Lloré hasta quedarme dormido esa noche y durante las siguientes noches.
Cuando mi cabeza se ve abrumada por la tristeza, mi cerebro tiene una forma de reprimirlo todo y empujarlo al fondo de mi mente como una forma de protegerme. Y eso es lo que pasó con esto.
Decidí que estaba de acuerdo con lo que me dijeron. Que tal vez no quería ser madre de todos modos. Los niños serían un inconveniente, ¿verdad? Me enfocaría en mi carrera y tendría éxito de esa manera. Al menos tendría menos responsabilidad.
Seguí con esta mentalidad hasta que me quedé embarazada por accidente 4 años después.
Tenía apenas 8 meses en una nueva relación y, no hace falta decirlo, fue un shock total para los dos.
Al principio se sintió como una broma. Tenía que ser un falso positivo. Pero hice otra prueba, y otra… y otra. Y efectivamente, ese gran signo más en negrita aparecía cada vez.
No importaba que en ese momento mi pareja y yo no estuviéramos exactamente en una relación a largo plazo, supe al instante que estaba quedarse con el bebé. Sentí que era una señal de que estaba destinado a suceder, y aunque no era exactamente un buen momento, tenía la intuición de que era ahora o nunca.
Apaga a los escépticos
Mi embarazo fue complicado. Pasé el primer trimestre con pánico de que iba a perder al bebé, como si fuera una especie de broma enfermiza de que estaba embarazada y que me lo iban a quitar. Pero eso nunca sucedió.
Desarrollé diabetes gestacional e hipertensión inducida por el embarazo, pero la afección sobre la que recibí más comentarios fue mi enfermedad inflamatoria intestinal (EII).
Cerré todos estos comentarios porque sabía en mi corazón que la EII no me impediría ser una buena madre.

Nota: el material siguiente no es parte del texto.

(** * Viterbi decoding for a discrete hidden Markov model

    A shallow embedding of [viterbi] from [Viterbi.ipynb] and of the NumPy
    array operations it is written with, followed by the properties of the
    decoder.

    The function works on [numpy] arrays of IEEE doubles.  The embedding is
    written once over an abstract scalar type (multiplication, the constant
    zero and the comparison [<]) and instantiated with binary64 floats,
    which is what the notebook runs on, and with canonical rationals.  No
    law of arithmetic is assumed of the scalars: the general statements hold
    for both instances, and what depends on the values is evaluated on
    them.  NaN is outside the model: the reductions below are the comparison
    loops of NumPy on NaN-free data.  Among equal greatest items the model
    keeps the first one; NumPy's reduction may keep another one, which shows
    only in the sign of a maximum that is zero. *)

From Stdlib Require Import ZArith QArith Qcanon PrimFloat Lia.
From stdpp Require Import base tactics option list gmap.

Set Warnings "-inexact-float".

(** ** Scalars *)

Class Scalar := {
  num : Type;
  szero : num;
  smul : num → num → num;
  sltb : num → num → bool
}.

#[export] Instance num_inhabited `{Scalar} : Inhabited num := populate szero.

Definition sle `{Scalar} (x y : num) : Prop := sltb y x = false.

(** binary64, the ['d'] dtype of the score table. *)
Definition float64 : Scalar :=
  {| num := float; szero := 0%float; smul := PrimFloat.mul; sltb := PrimFloat.ltb |}.

(** Exact rational arithmetic. *)
Definition Qc_ltb (x y : Qc) : bool := negb (Qle_bool y x).

Definition rational : Scalar :=
  {| num := Qc; szero := 0%Qc; smul := Qcmult; sltb := Qc_ltb |}.

(** ** Python exceptions *)

Inductive exn := IndexError | ValueError | TypeError | OverflowError.

Inductive result (A : Type) :=
  | Ok (a : A)
  | Raise (e : exn).
Arguments Ok {A} a.
Arguments Raise {A} e.

#[export] Instance result_ret : MRet result := λ A, @Ok A.
#[export] Instance result_bind : MBind result := λ A B f r,
  match r with Ok a => f a | Raise e => Raise e end.

(** [for x in xs: s = body(x, s)] *)
Fixpoint for_ {X S : Type} (xs : list X) (s : S) (body : X → S → result S) : result S :=
  match xs with
  | [] => Ok s
  | x :: xs' => s' ← body x s; for_ xs' s' body
  end.

(** [range(a, b)] *)
Definition range (a b : nat) : list nat := seq a (b - a).

(** ** NumPy arrays

    A one-dimensional array is the list of its items; a two-dimensional
    array of shape [(shape0, shape1)] is the list of its [shape0] rows, each
    of length [shape1]. *)

Record array2 (A : Type) := Array2 { shape1 : nat; rows : list (list A) }.
Arguments Array2 {A} shape1 rows.
Arguments shape1 {A} a.
Arguments rows {A} a.

Definition shape0 {A} (M : array2 A) : nat := length (rows M).

Definition wf_array2 {A} (M : array2 A) : Prop :=
  Forall (λ r, length r = shape1 M) (rows M).

(** [np.array([[...], ...])] *)
Definition np_array {A} (l : list (list A)) : array2 A :=
  Array2 (length (default [] (head l))) l.

(** [np.zeros((K, T))] and [np.zeros(T)] *)
Definition np_zeros2 {A} (K T : nat) (z : A) : array2 A :=
  Array2 T (replicate K (replicate T z)).
Definition np_zeros1 {A} (T : nat) (z : A) : list A := replicate T z.

(** An index into a Python sequence of length [n]: negative indices count
    from the end, anything outside [-n, n) raises [IndexError]. *)
Definition py_index (n : nat) (i : Z) : result nat :=
  if decide (0 ≤ i < Z.of_nat n)%Z then Ok (Z.to_nat i)
  else if decide (- Z.of_nat n ≤ i < 0)%Z then Ok (Z.to_nat (i + Z.of_nat n))
  else Raise IndexError.

(** The Python integers that NumPy can convert to its index type, a signed
    integer of 64 bits. *)
Definition intp_fits (i : Z) : Prop := (- 2 ^ 63 ≤ i < 2 ^ 63)%Z.

(** The exception of NumPy for an index that is not in an axis: an integer
    that does not fit the index type raises [OverflowError], any other
    [IndexError]. *)
Definition index_error (i : Z) : exn :=
  if decide (intp_fits i) then IndexError else OverflowError.

(** An index into an axis of length [n] of a NumPy array: as for a Python
    sequence, with the exception of NumPy outside [-n, n).  (NumPy converts
    the integer first; an axis is shorter than [2 ^ 63], so an index inside
    the axis fits.) *)
Definition np_index (n : nat) (i : Z) : result nat :=
  match py_index n i with
  | Ok j => Ok j
  | Raise _ => Raise (index_error i)
  end.

(** [v[i]] on a Python list *)
Definition getitem `{Inhabited A} (v : list A) (i : Z) : result A :=
  j ← py_index (length v) i; Ok (v !!! j).

(** [v[i]] on a one-dimensional array *)
Definition np_getitem `{Inhabited A} (v : list A) (i : Z) : result A :=
  j ← np_index (length v) i; Ok (v !!! j).

(** [v[i] = x] on a one-dimensional array *)
Definition setitem {A} (v : list A) (i : Z) (x : A) : result (list A) :=
  j ← np_index (length v) i; Ok (<[j:=x]> v).

Definition column `{Inhabited A} (j : nat) (M : array2 A) : list A :=
  (λ r, r !!! j) <$> rows M.

(** [M[:, i]] *)
Definition getitem_col `{Inhabited A} (M : array2 A) (i : Z) : result (list A) :=
  j ← np_index (shape1 M) i; Ok (column j M).

(** [M[r, c]] *)
Definition getitem2 `{Inhabited A} (M : array2 A) (r c : Z) : result A :=
  i ← np_index (shape0 M) r; j ← np_index (shape1 M) c; Ok ((rows M !!! i) !!! j).

(** Broadcasting of two axis lengths: equal, or one of them is 1. *)
Definition broadcast_dim (m n : nat) : result nat :=
  if decide (m = n) then Ok m
  else if decide (m = 1) then Ok n
  else if decide (n = 1) then Ok m
  else Raise ValueError.

(** An axis of length 1 repeated to length [n]; other axes are left alone. *)
Definition stretch `{Inhabited A} (n : nat) (v : list A) : list A :=
  if decide (length v = n) then v else replicate n (v !!! 0).

(** [M[:, i] = v]: the value is broadcast to the column. *)
Definition setitem_col `{Inhabited A} (M : array2 A) (i : Z) (v : list A) : result (array2 A) :=
  j ← np_index (shape1 M) i;
  if decide (length v = shape0 M ∨ length v = 1)
  then Ok (Array2 (shape1 M) (zip_with (λ r x, <[j:=x]> r) (rows M) (stretch (shape0 M) v)))
  else Raise ValueError.

(** [M[:, i] = x] for a scalar [x] *)
Definition setitem_col_scalar {A} (M : array2 A) (i : Z) (x : A) : result (array2 A) :=
  j ← np_index (shape1 M) i;
  Ok (Array2 (shape1 M) (((λ r, <[j:=x]> r)) <$> rows M)).

(** [M.T] *)
Definition transpose `{Inhabited A} (M : array2 A) : array2 A :=
  Array2 (shape0 M) ((λ j, column j M) <$> seq 0 (shape1 M)).

(** [v[np.newaxis, :]] *)
Definition newaxis {A} (v : list A) : array2 A := Array2 (length v) [v].

Section numeric.
Context `{Scalar}.

(** [u * v] on one-dimensional arrays *)
Definition mul1 (u v : list num) : result (list num) :=
  n ← broadcast_dim (length u) (length v);
  Ok (zip_with smul (stretch n u) (stretch n v)).

(** [X * Y] on two-dimensional arrays *)
Definition mul2 (X Y : array2 num) : result (array2 num) :=
  r ← broadcast_dim (shape0 X) (shape0 Y);
  c ← broadcast_dim (shape1 X) (shape1 Y);
  Ok (Array2 c (zip_with (λ rx ry, zip_with smul (stretch c rx) (stretch c ry))
                         (stretch r (rows X)) (stretch r (rows Y)))).

(** [v * X] for one-dimensional [v]: [v] is read as an array of shape
    [(1, len v)]. *)
Definition mul12 (v : list num) (X : array2 num) : result (array2 num) :=
  mul2 (newaxis v) X.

Tuve a mi bebé hace 4 meses, y hasta ahora he demostrado que tengo razón.
Si eres una futura mamá con EII, te animo a que ignora el escepticismo de los demás también.

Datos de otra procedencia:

(** * Animation-to-video export of the mol* fork: a shallow embedding

    The development models the export routines of the three revisions of
    [src/extensions/mp4-export/encoder.ts]:

    - [Mp4.encodeMp4Animation]        (in-process H.264 encoder, try/finally);
    - [WebmDual.encodeWebmAnimation]  (ffmpeg, two output files, try/catch);
    - [WebmSingle.encodeWebmAnimation] (ffmpeg, one output file, inside a
      promise executor, try/catch).

    It also models the helper [pad] of the one-file revision and, in
    [Renderer], the callers of the command-line renderer
    [src/examples/image-renderer/index.ts]: [exportMovie] and
    [processFilesInDirectory].

    The renderer, the animation loop, the animation manager, the progress
    context and the encoders are external objects.  Every call into them is
    recorded in a chronological trace and may throw, as decided by an
    environment; the objects' relevant fields live in an explicit state. *)

From Stdlib Require Import ZArith QArith Qround Qabs Bool List String Lia Lqa.
From Stdlib Require Import DecimalString DecimalZ SpecFloat.
Import ListNotations.

Local Open Scope Z_scope.

(** ** JavaScript numbers

    Pixel quantities are modelled as integers ([Z]).  Times and rates are
    IEEE 754 doubles: a finite double is the rational it denotes, and every
    division and multiplication of the sampler rounds its exact result to
    the nearest double, ties to even ([round_double]).  The exponent range
    is taken as unbounded: overflow to infinity and underflow to subnormal
    numbers are not modelled.  The results of [/] and [*] can leave the
    finite numbers (division by a zero sample count), so they live in
    [number].  Negative zero is identified with zero: a sample count of
    [-0] makes the same single turn as [0], and the sign it gives an infinite
    step is lost when the step is multiplied by the sample index [0]. *)

(** [num / den], for [den > 0], rounded to the nearest integer, ties to the
    even one. *)
Definition rne (num den : Z) : Z :=
  let m := num / den in
  match 2 * (num mod den) ?= den with
  | Lt => m
  | Gt => m + 1
  | Eq => if Z.even m then m else m + 1
  end.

Lo que me gustaría que alguien me dijera sobre ser madre con EII
En lugar de preguntas o preocupaciones escépticas, estas son algunas palabras de amor tranquilizadoras que deseo Escuché durante mi embarazo:
Su enfermedad ayudará a su hijo a convertirse en una persona empática
A medida que su hijo crezca, le enseñará cómo ser fuerte y compasivo sin siquiera saberlo. eso. Su hijo verá cómo se las arregla día a día, seguirá siendo fuerte y luchará por él.
Les enseñará acerca de las enfermedades ocultas y ellos serán más conscientes y comprenderán el hecho de que no todas las condiciones son visibles.

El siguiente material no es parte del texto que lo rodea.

(** C2: for every slot, over any validation results, the tracked best
    accuracy and best F1 never go down and the tracked best loss never goes
    up from one epoch to a later one; they start from 0, 0 and +infinity.
    [n <= m] are two numbers of completed epochs of one run. *)
Theorem best_values_monotone (W : Collaborators) (args : Args) (n m : nat)
    (tr : list event) (s_m : best_state) :
  (n <= m)%nat ->
  run_epochs W args m = (tr, Ok s_m) ->
  exists tr_n s_n,
    run_epochs W args n = (tr_n, Ok s_n) /\
    (n = 0%nat ->
       best_val_accs s_n = replicate 5 Float.zero /\
       best_val_losses s_n = replicate 5 Float.inf /\
       best_f1_scores s_n = replicate 5 Float.zero) /\
    forall i, (i < 5)%nat ->
      exists acc acc' loss loss' f f',
        best_val_accs s_n !! i = Some acc /\
        best_val_accs s_m !! i = Some acc' /\
        best_val_losses s_n !! i = Some loss /\
        best_val_losses s_m !! i = Some loss' /\
        best_f1_scores s_n !! i = Some f /\
        best_f1_scores s_m !! i = Some f' /\
        Float.leb acc acc' = true /\
        Float.leb loss' loss = true /\
        Float.leb f f' = true.
Proof.
  intros Hnm H. unfold run_epochs in *.
  inv_bind H ls Hls H. rewrite Hls, bind_ret_l'.
  replace m with (n + (m - n))%nat in H by lia.
  rewrite seq_app, epoch_loop_app in H.
  inv_bind H s_n Hn H. rewrite Hn.
  destruct (epoch_loop_mono _ _ _ _ _ _ _ _ Hn best_state_init_wf)
    as [Hwfn _].
  destruct (epoch_loop_mono _ _ _ _ _ _ _ _ H Hwfn) as [Hwfm [HA HL HF]].
  eexists _, s_n. split; [reflexivity|]. split.
  { intros ->. cbn in *. now injection Hn as _ <-. }
  intros i Hi.
  destruct Hwfn as [[La _] [Ll _] [Lf _]], Hwfm as [[La' _] [Ll' _] [Lf' _]].
  destruct (lookup_lt_is_Some_2 (best_val_accs s_n) i) as [acc Ha]; [lia|].
  destruct (lookup_lt_is_Some_2 (best_val_accs s_m) i) as [acc' Ha']; [lia|].
  destruct (lookup_lt_is_Some_2 (best_val_losses s_n) i) as [l Hl]; [lia|].
  destruct (lookup_lt_is_Some_2 (best_val_losses s_m) i) as [l' Hl']; [lia|].
  destruct (lookup_lt_is_Some_2 (best_f1_scores s_n) i) as [f Hf]; [lia|].
  destruct (lookup_lt_is_Some_2 (best_f1_scores s_m) i) as [f' Hf']; [lia|].
  exists acc, acc', l, l', f, f'. repeat split; try assumption.
  - exact (Forall2_lookup_lr _ _ _ _ _ _ HA Ha Ha').
  - exact (Forall2_lookup_lr _ _ _ _ _ _ HL Hl' Hl).
  - exact (Forall2_lookup_lr _ _ _ _ _ _ HF Hf Hf').
Qed.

Hay muchas personas que descartan las discapacidades invisibles, pero su hijo no será una de ellas. Su hijo tendrá empatía, todo gracias a usted.
Y ese es un rasgo asombroso.
Tener una enfermedad crónica no la convierte en una mala madre, y no debería le impiden cumplir su sueño de tener hijos.
Eres fuerte, decidida e inspiradora, y cualquier niño tendría suerte de tenerte como madre.